[Dataset entries]
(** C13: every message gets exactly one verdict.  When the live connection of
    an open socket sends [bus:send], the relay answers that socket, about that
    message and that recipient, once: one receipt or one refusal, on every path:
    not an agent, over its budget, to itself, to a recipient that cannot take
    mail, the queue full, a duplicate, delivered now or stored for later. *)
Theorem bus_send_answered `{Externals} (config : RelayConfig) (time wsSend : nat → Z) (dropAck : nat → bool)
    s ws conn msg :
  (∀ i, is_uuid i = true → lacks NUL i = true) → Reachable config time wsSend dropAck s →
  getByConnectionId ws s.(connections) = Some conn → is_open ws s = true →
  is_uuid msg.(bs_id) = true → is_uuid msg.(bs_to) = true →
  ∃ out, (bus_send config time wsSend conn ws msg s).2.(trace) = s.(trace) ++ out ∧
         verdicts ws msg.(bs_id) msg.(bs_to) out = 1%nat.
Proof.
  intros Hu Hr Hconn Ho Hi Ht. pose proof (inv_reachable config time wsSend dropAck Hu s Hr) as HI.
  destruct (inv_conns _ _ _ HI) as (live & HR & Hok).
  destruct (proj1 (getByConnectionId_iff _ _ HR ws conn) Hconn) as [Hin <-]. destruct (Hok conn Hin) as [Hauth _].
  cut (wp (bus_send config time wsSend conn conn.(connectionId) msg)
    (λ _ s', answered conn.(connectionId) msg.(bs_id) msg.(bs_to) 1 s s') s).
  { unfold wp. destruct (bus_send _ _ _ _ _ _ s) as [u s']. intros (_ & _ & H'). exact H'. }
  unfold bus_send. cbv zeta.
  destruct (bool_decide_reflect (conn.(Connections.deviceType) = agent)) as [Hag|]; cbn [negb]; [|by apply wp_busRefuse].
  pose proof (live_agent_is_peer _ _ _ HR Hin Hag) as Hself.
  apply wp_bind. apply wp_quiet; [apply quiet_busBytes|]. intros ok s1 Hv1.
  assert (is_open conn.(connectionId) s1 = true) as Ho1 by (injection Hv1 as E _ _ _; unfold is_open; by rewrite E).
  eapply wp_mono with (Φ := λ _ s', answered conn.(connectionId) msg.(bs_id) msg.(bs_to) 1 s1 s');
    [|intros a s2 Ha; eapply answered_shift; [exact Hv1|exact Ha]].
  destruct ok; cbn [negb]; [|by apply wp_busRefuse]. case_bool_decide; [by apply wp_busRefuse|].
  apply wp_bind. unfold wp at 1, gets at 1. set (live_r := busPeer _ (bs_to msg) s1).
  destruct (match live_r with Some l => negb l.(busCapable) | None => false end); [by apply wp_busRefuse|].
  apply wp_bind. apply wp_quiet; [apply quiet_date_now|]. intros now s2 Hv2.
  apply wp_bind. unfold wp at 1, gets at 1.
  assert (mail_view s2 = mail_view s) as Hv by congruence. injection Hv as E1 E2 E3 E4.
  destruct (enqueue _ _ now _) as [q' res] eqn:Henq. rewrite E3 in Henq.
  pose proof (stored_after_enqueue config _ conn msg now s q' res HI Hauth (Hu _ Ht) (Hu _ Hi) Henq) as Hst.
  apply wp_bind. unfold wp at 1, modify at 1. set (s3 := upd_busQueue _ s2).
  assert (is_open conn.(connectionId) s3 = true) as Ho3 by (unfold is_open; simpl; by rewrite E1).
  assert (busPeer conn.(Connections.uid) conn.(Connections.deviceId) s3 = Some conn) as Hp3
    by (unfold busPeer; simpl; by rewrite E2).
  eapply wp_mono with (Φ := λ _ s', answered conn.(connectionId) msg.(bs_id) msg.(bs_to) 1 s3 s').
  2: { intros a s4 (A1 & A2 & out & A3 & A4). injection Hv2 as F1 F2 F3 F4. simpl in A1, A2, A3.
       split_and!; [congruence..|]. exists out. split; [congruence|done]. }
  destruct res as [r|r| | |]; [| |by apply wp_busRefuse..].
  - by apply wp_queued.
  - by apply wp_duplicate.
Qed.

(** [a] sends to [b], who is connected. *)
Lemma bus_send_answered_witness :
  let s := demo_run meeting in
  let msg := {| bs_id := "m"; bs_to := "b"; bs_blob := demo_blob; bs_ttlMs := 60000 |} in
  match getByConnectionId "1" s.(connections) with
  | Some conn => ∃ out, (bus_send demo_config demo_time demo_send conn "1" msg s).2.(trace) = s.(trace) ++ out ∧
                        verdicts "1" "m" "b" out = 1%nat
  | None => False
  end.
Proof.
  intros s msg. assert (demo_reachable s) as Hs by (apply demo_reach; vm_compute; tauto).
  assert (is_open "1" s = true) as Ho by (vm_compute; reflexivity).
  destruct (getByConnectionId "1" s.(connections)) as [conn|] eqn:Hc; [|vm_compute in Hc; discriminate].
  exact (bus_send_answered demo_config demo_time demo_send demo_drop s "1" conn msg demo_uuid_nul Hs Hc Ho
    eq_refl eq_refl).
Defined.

WHAT IS BEING ASKED
For this exercise, transcribe all the records exactly.

ANSWER AREA
(** C13: every message gets exactly one verdict.  When the live connection of
    an open socket sends [bus:send], the relay answers that socket, about that
    message and that recipient, once: one receipt or one refusal, on every path:
    not an agent, over its budget, to itself, to a recipient that cannot take
    mail, the queue full, a duplicate, delivered now or stored for later. *)
Theorem bus_send_answered `{Externals} (config : RelayConfig) (time wsSend : nat → Z) (dropAck : nat → bool)
    s ws conn msg :
  (∀ i, is_uuid i = true → lacks NUL i = true) → Reachable config time wsSend dropAck s →
  getByConnectionId ws s.(connections) = Some conn → is_open ws s = true →
  is_uuid msg.(bs_id) = true → is_uuid msg.(bs_to) = true →
  ∃ out, (bus_send config time wsSend conn ws msg s).2.(trace) = s.(trace) ++ out ∧
         verdicts ws msg.(bs_id) msg.(bs_to) out = 1%nat.
Proof.
  intros Hu Hr Hconn Ho Hi Ht. pose proof (inv_reachable config time wsSend dropAck Hu s Hr) as HI.
  destruct (inv_conns _ _ _ HI) as (live & HR & Hok).
  destruct (proj1 (getByConnectionId_iff _ _ HR ws conn) Hconn) as [Hin <-]. destruct (Hok conn Hin) as [Hauth _].
  cut (wp (bus_send config time wsSend conn conn.(connectionId) msg)
    (λ _ s', answered conn.(connectionId) msg.(bs_id) msg.(bs_to) 1 s s') s).
  { unfold wp. destruct (bus_send _ _ _ _ _ _ s) as [u s']. intros (_ & _ & H'). exact H'. }
  unfold bus_send. cbv zeta.
  destruct (bool_decide_reflect (conn.(Connections.deviceType) = agent)) as [Hag|]; cbn [negb]; [|by apply wp_busRefuse].
  pose proof (live_agent_is_peer _ _ _ HR Hin Hag) as Hself.
  apply wp_bind. apply wp_quiet; [apply quiet_busBytes|]. intros ok s1 Hv1.
  assert (is_open conn.(connectionId) s1 = true) as Ho1 by (injection Hv1 as E _ _ _; unfold is_open; by rewrite E).
  eapply wp_mono with (Φ := λ _ s', answered conn.(connectionId) msg.(bs_id) msg.(bs_to) 1 s1 s');
    [|intros a s2 Ha; eapply answered_shift; [exact Hv1|exact Ha]].
  destruct ok; cbn [negb]; [|by apply wp_busRefuse]. case_bool_decide; [by apply wp_busRefuse|].
  apply wp_bind. unfold wp at 1, gets at 1. set (live_r := busPeer _ (bs_to msg) s1).
  destruct (match live_r with Some l => negb l.(busCapable) | None => false end); [by apply wp_busRefuse|].
  apply wp_bind. apply wp_quiet; [apply quiet_date_now|]. intros now s2 Hv2.
  apply wp_bind. unfold wp at 1, gets at 1.
  assert (mail_view s2 = mail_view s) as Hv by congruence. injection Hv as E1 E2 E3 E4.
  destruct (enqueue _ _ now _) as [q' res] eqn:Henq. rewrite E3 in Henq.
  pose proof (stored_after_enqueue config _ conn msg now s q' res HI Hauth (Hu _ Ht) (Hu _ Hi) Henq) as Hst.
  apply wp_bind. unfold wp at 1, modify at 1. set (s3 := upd_busQueue _ s2).
  assert (is_open conn.(connectionId) s3 = true) as Ho3 by (unfold is_open; simpl; by rewrite E1).
  assert (busPeer conn.(Connections.uid) conn.(Connections.deviceId) s3 = Some conn) as Hp3
    by (unfold busPeer; simpl; by rewrite E2).
  eapply wp_mono with (Φ := λ _ s', answered conn.(connectionId) msg.(bs_id) msg.(bs_to) 1 s3 s').
  2: { intros a s4 (A1 & A2 & out & A3 & A4). injection Hv2 as F1 F2 F3 F4. simpl in A1, A2, A3.
       split_and!; [congruence..|]. exists out. split; [congruence|done]. }
  destruct res as [r|r| | |]; [| |by apply wp_busRefuse..].
  - by apply wp_queued.
  - by apply wp_duplicate.
Qed.

(** [a] sends to [b], who is connected. *)
Lemma bus_send_answered_witness :
  let s := demo_run meeting in
  let msg := {| bs_id := "m"; bs_to := "b"; bs_blob := demo_blob; bs_ttlMs := 60000 |} in
  match getByConnectionId "1" s.(connections) with
  | Some conn => ∃ out, (bus_send demo_config demo_time demo_send conn "1" msg s).2.(trace) = s.(trace) ++ out ∧
                        verdicts "1" "m" "b" out = 1%nat
  | None => False
  end.
Proof.
  intros s msg. assert (demo_reachable s) as Hs by (apply demo_reach; vm_compute; tauto).
  assert (is_open "1" s = true) as Ho by (vm_compute; reflexivity).
  destruct (getByConnectionId "1" s.(connections)) as [conn|] eqn:Hc; [|vm_compute in Hc; discriminate].
  exact (bus_send_answered demo_config demo_time demo_send demo_drop s "1" conn msg demo_uuid_nul Hs Hc Ho
    eq_refl eq_refl).
Defined.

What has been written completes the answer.